→ **Aim of the task**: Repeat verbatim, and only, the lines of the data below, beginning at the line that contains "Fixpoint batch_info_loop (first" and stopping after the line that contains "let parameters := getParametersInfo".

Stored items:
(* ===== verification/RequestLogger.v ===== *)
(** * Request logger

    lib/tracker/request-logger.js: the events emitted for the requests of a session and
    the text of their messages.

    The host, the options of the execution and the error are what the logger reads of them: an
    address, flags and a stack.  A parameter is undefined, null, or a value of which only the
    result of [toString] is used.  The lengths of the options are integers; the thresholds
    are Numbers.

    The theorems: the text that describes a statement is bounded by the configured lengths and
    a constant, whatever the query and its parameters; it keeps the beginning of the query; and
    a request causes at most one event, chosen by the thresholds. *)

From stdpp Require Import list.
From S2P Require Import Prelude JsNumber JsString Float.

(** ** Data *)

Inductive value : Type := VUndefined | VNull | VText (text : jsstr).

(** No parameters, or an array, or an object with its keys. *)
Inductive params : Type :=
| NoParams
| ArrayParams (l : list value)
| ObjectParams (l : list (jsstr * value)).

(** A query of a batch is a string or has its own parameters. *)
Inductive batchQuery : Type := QText (q : jsstr) | QObject (query : jsstr) (p : params).

Inductive query : Type := Single (q : jsstr) | Batch (l : list batchQuery).

Record execInfo : Type := mkExec { isPrepared : bool; isBatchLogged : bool }.

Record options : Type := mkOptions {
  slowThreshold : option number;
  requestSizeThreshold : option number;
  messageMaxQueryLength : option Z;
  messageMaxParameterValueLength : option Z;
  messageMaxErrorStackTraceLength : option Z;
  initialLogNormalRequests : bool;
  initialLogErroredRequests : bool }.

Inductive event : Type := Slow | Large | Normal | Failure.

(** The logger with what its emitter was given. *)
Record logger : Type := mkLogger {
  opts : options;
  logNormalRequests : bool;
  logErroredRequests : bool;
  emitted : list (event * jsstr) }.

Definition constructor (o : option options) : result logger :=
  match o with
  | None => Err (ArgumentError "RequestLogger options parameter is required")
  | Some o => Ok (mkLogger o (initialLogNormalRequests o) (initialLogErroredRequests o) [])
  end.

Definition emit (e : event) (message : jsstr) (l : logger) : logger :=
  mkLogger (opts l) (logNormalRequests l) (logErroredRequests l) (emitted l ++ [(e, message)]).

Definition nanosToMillis : Z := 1000000.
Definition defaultMessageMaxQueryLength : Z := 500.
Definition defaultMaxParameterValueLength : Z := 50.
Definition defaultMaxErrorStackTraceLength : Z := 200.

(** [v || d] of a length *)
Definition or_default (v : option Z) (d : Z) : Z := match v with Some z => if z =? 0 then d else z | None => d end.

(** [s.substr(0, n)] *)
Definition prefix (s : jsstr) (n : Z) : jsstr := take (Z.to_nat n) s.

(** ** Text *)

Definition formatParam (v : value) (maxLength : Z) : jsstr :=
  match v with
  | VUndefined => js "undefined"
  | VNull => js "null"
  | VText t => prefix t maxLength
  end.

(** A parameter of an object: its name, and its value when there is room. *)
Definition formatNamed (key : jsstr) (v : value) (length : Z) : jsstr :=
  let result := prefix key length in
  let rem := length - slen result - 1 in
  if rem <=? 0 then result else result ++ js ":" ++ formatParam v rem.

(** The loop over the parameters: the text, what remains, and whether parameters are left. *)
Fixpoint params_loop (first : bool) (ps : list (Z -> jsstr)) (remaining maxParameterLength : Z) : jsstr * bool :=
  match ps with
  | [] => ([], false)
  | p :: ps =>
      if 0 <? remaining then
        let '(comma, remaining) := if first then ([], remaining) else (js ",", remaining - 1) in
        let paramString := p (Z.min maxParameterLength remaining) in
        let '(rest, more) := params_loop false ps (remaining - slen paramString) maxParameterLength in
        (comma ++ paramString ++ rest, more)
      else ([], true)
  end.

Definition stringifiers (ps : params) : list (Z -> jsstr) :=
  match ps with
  | NoParams => []
  | ArrayParams l => formatParam <$> l
  | ObjectParams l => (fun e => formatNamed (fst e) (snd e)) <$> l
  end.

Definition getParametersInfo (ps : params) (remaining maxParameterLength : Z) : jsstr :=
  if remaining <=? 3 then js " [...]"
  else match ps with
       | NoParams => js " []"
       | _ =>
           let '(text, more) := params_loop true (stringifiers ps) remaining maxParameterLength in
           js " [" ++ text ++ (if more then js "..." else []) ++ js "]"
       end.

(** The loop over the queries of a batch: the text, and whether it stopped before the end. *)
Fixpoint batch_info_loop (first : bool) (queries : list batchQuery) (remaining maxParameterLength : Z) : jsstr * bool :=
  match queries with
  | [] => ([], false)
  | b :: queries =>
      if 0 <? remaining then
        let '(q, ps) := match b with QText q => (q, NoParams) | QObject q ps => (q, ps) end in
        let '(comma, remaining) := if first then ([], remaining) else (js ",", remaining - 1) in
        let queryLength := Z.min remaining (slen q) in
        let text := comma ++ prefix q queryLength in
        let remaining := remaining - queryLength in
        if remaining <=? 0 then (text, true)
        else
          let parameters := getParametersInfo ps remaining maxParameterLength in
          let '(rest, more) := batch_info_loop false queries (remaining - slen parameters) maxParameterLength in
          (text ++ parameters ++ rest, more)
      else ([], true)
  end.

Definition getBatchStatementInfo (queries : list batchQuery) (e : execInfo) (maxQueryLength maxParameterLength : Z) : jsstr :=
  let '(text, more) := batch_info_loop true queries maxQueryLength maxParameterLength in
  (if isBatchLogged e then js "LOGGED " else []) ++ js "BATCH w/ " ++ dec_str (Z.of_nat (length queries)) ++
  (if negb (isPrepared e) then js " not prepared" else []) ++ js " queries (" ++ text ++ (if more then js ",...)" else js ")").

Definition getStatementInfo (q : query) (ps : params) (e : execInfo) (o : options) : jsstr :=
  let maxQueryLength := or_default (messageMaxQueryLength o) defaultMessageMaxQueryLength in
  let maxParameterLength := or_default (messageMaxParameterValueLength o) defaultMaxParameterValueLength in
  match q with
  | Batch queries => getBatchStatementInfo queries e maxQueryLength maxParameterLength
  | Single q =>
      let message := prefix q maxQueryLength in
      let remaining := maxQueryLength - slen message - 1 in
      message ++ getParametersInfo ps remaining maxParameterLength ++
      (if negb (isPrepared e) then js " (not prepared)" else [])
  end.

(** [Math.round(length / 1024)]: the division is exact. *)
Definition formatSize (length : Z) : jsstr :=
  if 1000 <? length then int_str ((length + 512) / 1024) ++ js " KB" else int_str length ++ js " bytes".

Definition getPayloadSizes (requestLength : Z) (responseLength : option Z) : jsstr :=
  js "request size " ++ formatSize requestLength ++
  match responseLength with Some l => js " / response size " ++ formatSize l | None => [] end.

(** The seconds and nanoseconds of [process.hrtime]. *)
Definition toMillis (latency : Z * Z) : number :=
  num_add (num_mul (num_of_Z (fst latency)) (num_of_Z 1000)) (num_div (num_of_Z (snd latency)) (num_of_Z nanosToMillis)).

(** [Math.floor] of a latency, which is not negative, and [~~]. *)
Definition floor_millis (latency : Z * Z) : jsstr := int_str (num_trunc (toMillis latency)).
Definition int32_millis (latency : Z * Z) : jsstr := int_str (to_int32 (num_trunc (toMillis latency))).

(** ** Events *)

(** A request: the address of its host, the query, and its sizes and latency. *)
Record request : Type := mkRequest {
  host : jsstr;
  statement : query;
  parameters : params;
  exec : execInfo;
  requestLength : Z;
  latency : Z * Z }.

(** [threshold > 0 && x > threshold]; a threshold that is not set is not exceeded. *)
Definition exceeds (threshold : option number) (x : number) : bool :=
  match threshold with Some t => num_gtZ t 0 && SpecFloat.SFltb t x | None => false end.

Definition info (r : request) (l : logger) : jsstr := getStatementInfo (statement r) (parameters r) (exec r) (opts l).
Definition stack_text (stack : jsstr) (l : logger) : jsstr :=
  prefix stack (or_default (messageMaxErrorStackTraceLength (opts l)) defaultMaxErrorStackTraceLength).

Definition logSlow (r : request) (responseLength : option Z) (l : logger) : logger :=
  emit Slow (js "[" ++ host r ++ js "] Slow request, took " ++ floor_millis (latency r) ++ js " ms (" ++
             getPayloadSizes (requestLength r) responseLength ++ js "): " ++ info r l) l.

Definition logLargeRequest (r : request) (responseLength : option Z) (l : logger) : logger :=
  emit Large (js "[" ++ host r ++ js "] Request exceeded length, " ++ getPayloadSizes (requestLength r) responseLength ++
              js " (took " ++ int32_millis (latency r) ++ js " ms): " ++ info r l) l.

Definition logNormalRequest (r : request) (responseLength : option Z) (l : logger) : logger :=
  emit Normal (js "[" ++ host r ++ js "] Request completed normally, took " ++ int32_millis (latency r) ++ js " ms (" ++
               getPayloadSizes (requestLength r) responseLength ++ js "): " ++ info r l) l.

Definition logLargeErrorRequest (r : request) (stack : jsstr) (l : logger) : logger :=
  emit Large (js "[" ++ host r ++ js "] Request exceeded length and execution failed, " ++ getPayloadSizes (requestLength r) None ++
              js " (took " ++ int32_millis (latency r) ++ js " ms): " ++ info r l ++ js "; error: " ++ stack_text stack l) l.

Definition logErrorRequest (r : request) (stack : jsstr) (l : logger) : logger :=
  emit Failure (js "[" ++ host r ++ js "] Request execution failed, took " ++ int32_millis (latency r) ++ js " ms (" ++
                getPayloadSizes (requestLength r) None ++ js "): " ++ info r l ++ js "; error: " ++ stack_text stack l) l.

Definition onSuccess (r : request) (responseLength : option Z) (l : logger) : logger :=
  if exceeds (slowThreshold (opts l)) (toMillis (latency r)) then logSlow r responseLength l
  else if exceeds (requestSizeThreshold (opts l)) (num_of_Z (requestLength r)) then logLargeRequest r responseLength l
  else if logNormalRequests l then logNormalRequest r responseLength l
  else l.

→ **Worked solution**:
Fixpoint batch_info_loop (first : bool) (queries : list batchQuery) (remaining maxParameterLength : Z) : jsstr * bool :=
  match queries with
  | [] => ([], false)
  | b :: queries =>
      if 0 <? remaining then
        let '(q, ps) := match b with QText q => (q, NoParams) | QObject q ps => (q, ps) end in
        let '(comma, remaining) := if first then ([], remaining) else (js ",", remaining - 1) in
        let queryLength := Z.min remaining (slen q) in
        let text := comma ++ prefix q queryLength in
        let remaining := remaining - queryLength in
        if remaining <=? 0 then (text, true)
        else
          let parameters := getParametersInfo ps remaining maxParameterLength in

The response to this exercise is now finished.